Canada’s Resource Pigeon-Hole is Killing our Productivity

How about those productivity numbers that StatsCan released last week?  Wow: another nail in the coffin of Jim Flaherty’s claim that Canada’s economic fundamentals are in “great shape.”  There’s not much more fundamental in economics than how efficiently people produce stuff (except, of course, for what we do with what we produce – that’s even more fundamental).  And by that measure, Canada’s fundamentals are in trouble.


Output per hour fell by 0.3% in the first quarter (which is when real GDP was also shrinking 0.3%).  That follows a 0.7% decline in the last quarter of 2007 (when real GDP was still growing, slowly).  Productivity growth in the previous two years ranged from ho-hum to non-existent.


Curiously, then, output per hour is now lower today than it was in the first quarter of 2006 (when Flaherty and the rest of his crew were installed in office with a pledge to liberate the productive power of private enterprise).  The Harper government may yet prove to be the longest-lasting minority government in Canadian history.  But it may also be the first government in history (at least, since StatsCan began collecting this data) to leave national productivity lower than they found it.
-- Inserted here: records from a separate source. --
Definition validate_delegate_action_key (ap : ApplyState) (s : State) (d : DelegateAction)
    (res : ActionResult) : result (State * ActionResult) RuntimeError :=
  match get_access_key s (da_sender_id d) (da_public_key d) with
  | None => Ok (s, delegate_key_error res (AccessKeyNotFound (da_sender_id d) (da_public_key d)))
  | Some k =>
      if da_nonce d <=? ak_nonce k then
        Ok (s, fail res (DelegateActionInvalidNonce (da_nonce d) (ak_nonce k)))
      else
        let? upper_bound := mul_or_panic u64_max (block_height ap) ACCESS_KEY_NONCE_RANGE_MULTIPLIER in
        if upper_bound <=? da_nonce d then
          Ok (s, fail res (DelegateActionNonceTooLarge (da_nonce d) upper_bound))
        else
          let k := set_nonce k (da_nonce d) in
          let '(res, continue) :=
            match ak_permission k with
            | PermFunctionCall p => check_delegate_function_call p d res
            | _ => (res, true)
            end in
          if continue then Ok (set_access_key s (da_sender_id d) (da_public_key d) k, res)
          else Ok (s, res)
  end.

Definition action_receipt_required_gas {C : Crates} (ap : ApplyState) (receiver : AccountId)
    (acts : list Action) : result Z RuntimeError :=
  let? exec := map_err overflow_error (total_prepaid_exec_fees (config ap) acts receiver) in
  let? gas := map_err overflow_error (total_prepaid_gas acts) in
  let? r := map_err overflow_error (checked_add_result exec gas) in
  map_err overflow_error
    (checked_add_result r (fee_exec (action_fees (fees (config ap)) c_new_action_receipt))).

Section delegate.
Context {C : Crates}.

Definition apply_delegate_action (ap : ApplyState) (s : State) (ar : ActionReceipt)
    (sender_id : AccountId) (sd : SignedDelegateAction) (res : ActionResult)
    : result (State * ActionResult) RuntimeError :=
  let d := sd_delegate_action sd in
  let? record := storage_err (get_patoshi_record s sender_id) in
  let is_locked_patoshi :=
    match record with
    | Some record => is_patoshi_locked record (epoch_height ap)
    | None => false
    end in
  if is_locked_patoshi then
    Ok (s, delegate_key_error res
             (MethodNameMismatch "Patoshi locked account cannot use DelegateAction"))
  else
  let? verified := map_err (fun _ => UnexpectedIntegerOverflow (lit "")) (signed_delegate_verify sd) in
  if negb verified then Ok (s, fail res DelegateActionInvalidSignature)
  else if da_max_block_height d <? block_height ap then Ok (s, fail res DelegateActionExpired)
  else if negb (bool_decide (da_sender_id d = sender_id)) then
    Ok (s, fail res (DelegateActionSenderDoesNotMatchTxReceiver (da_sender_id d) sender_id))
  else
    let? (s, res) := validate_delegate_action_key ap s d res in
    if negb (result_is_ok res) then Ok (s, res)
    else
      let new_receipt := {|
        r_predecessor_id := sender_id; r_receiver_id := da_receiver_id d;
        r_receipt_id := hash_default;
        r_receipt := RAction {|
          ar_signer_id := ar_signer_id ar; ar_signer_public_key := ar_signer_public_key ar;
          ar_gas_price := ar_gas_price ar; ar_output_data_receivers := [];
          ar_input_data_ids := []; ar_actions := get_actions d |} |} in
      let? send_fees := map_err overflow_error
                          (total_prepaid_send_fees (config ap) (ar_actions ar)) in
      let? required_gas := action_receipt_required_gas ap (da_receiver_id d) (get_actions d) in
      let? used := map_err overflow_error (checked_add_result (res_gas_used res) required_gas) in
      let? used := map_err overflow_error (checked_add_result used send_fees) in
      let? burnt := map_err overflow_error (checked_add_result (res_gas_burnt res) send_fees) in
      let? compute := map_err overflow_error (safe_add_compute (res_compute_usage res) send_fees) in
      Ok (s, push_receipt (set_gas res burnt used compute) new_receipt).
End delegate.
Definition is_action_receipt (r : Receipt) : bool :=
  match r_receipt r with
  | RAction _ | RPromiseYield _ | RActionV2 _ | RPromiseYieldV2 _ => true
  | _ => false
  end.

Definition is_instant_receipt (version : Z) (r : Receipt) : bool :=
  match versioned_receipt r with
  | VPromiseYield _ _ => enabled InstantPromiseYield version
  | _ => false
  end.

(* ------------------------------------------------------------------ *)
(** ** A whole action receipt *)

(** Reads and removes the input data. *)
Fixpoint collect_input_data (s : State) (id : AccountId) (ids : list CryptoHash)
    : result (State * list (option (list Z))) RuntimeError :=
  match ids with
  | [] => Ok (s, [])
  | data_id :: ids =>
      let? data := ok_or (rc_received_data (st_receipts s) !! (id, data_id))
                     (inconsistent (lit "received data should be in the state")) in
      let s := with_received_data s (delete (id, data_id) (rc_received_data (st_receipts s))) in
      let? (s, rest) := collect_input_data s id ids in
      Ok (s, data :: rest)
  end.

(** The storage-stake check after the last action. *)
Definition finish_actions (ap : ApplyState) (s : State) (account : option Account) (id : AccountId)
    (res : ActionResult) : result (State * ActionResult) RuntimeError :=
  if result_is_ok res then
    match account with
    | None => Ok (s, res)
    | Some account =>
        match check_storage_stake account (amount account) (config ap) with
        | Panic => Panic
        | Ok _ => Ok (set_account s id account, res)
        | Err (LackBalanceForStorageStaking lack) =>
            let? res := merge res (fail result_default (LackBalanceForState id lack)) in Ok (s, res)
        | Err (StakingStorageError err) => Err (inconsistent err)
        end
    end
  else Ok (s, res).

(** The reward of the receiver for executed function calls, paid from the burnt
    amount when the account still exists. *)
Definition pay_receiver_reward (u : StateUpdate) (id : AccountId) (reward tx_burnt : Z)
    : result (StateUpdate * Z) RuntimeError :=
  if 0 <? reward then
    match get_account (su_current u) id with
    | Some account =>
        let? tx_burnt := unwrap (checked_sub tx_burnt reward) in
        let? b := map_err overflow_error (safe_add_balance (amount account) reward) in
        Ok (su_commit (su_put u (set_account (su_current u) id (set_amount account b))), tx_burnt)
    | None => Ok (u, tx_burnt)
    end
  else Ok (u, tx_burnt).

Definition burnt_for_receipt (ap : ApplyState) (receipt : Receipt) (res : ActionResult)
    (g : GasRefundResult) : result Z RuntimeError :=
  let overflow {A : Type} (m : result A IntegerOverflowError) := map_err overflow_error m in
  let gas_burnt := if is_system (r_predecessor_id receipt) then 0 else res_gas_burnt res in
  let? paid := overflow (safe_gas_to_balance (gas_price ap) gas_burnt) in
  let? b := unwrap (checked_sub paid (price_deficit g)) in
  let? b := overflow (safe_add_balance b (price_surplus g)) in
  let? b := overflow (safe_add_balance b (refund_penalty g)) in
  overflow (safe_add_balance b (res_tokens_burnt res)).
My own view is that the miserable productivity performance is closely related to the resource-led restructuring of Canada’s economy that I’ve been railing on about for years now:


  • high-productivity manufacturing jobs are disappearing by the bucketful
  • productivity is plunging in the resource sector (as super-profitable companies trample over each other, incurring cost overruns that make Ottawa look like a hotbed of fiscal prudence, to extract increasingly costly and marginal deposits … Ricardo lives!)
  • most damaging, a large share of our labour and output is being transferred to the non-tradable services sector by an overvalued exchange rate and the surprising disengagement of our economy from world markets


See my fuller Globe and Mail discussion of this relationship, including some shocking long-run productivity numbers published by Andrew Sharpe’s CSLS, here:


PS: That column (which ran only on the Globe’s web page, not in the print edition) sparked 100 comments … far more than my usual print columns.  Why’s that?  Self-selection bias maybe … only web-surfing nerds get to read it, and they are more likely to comment?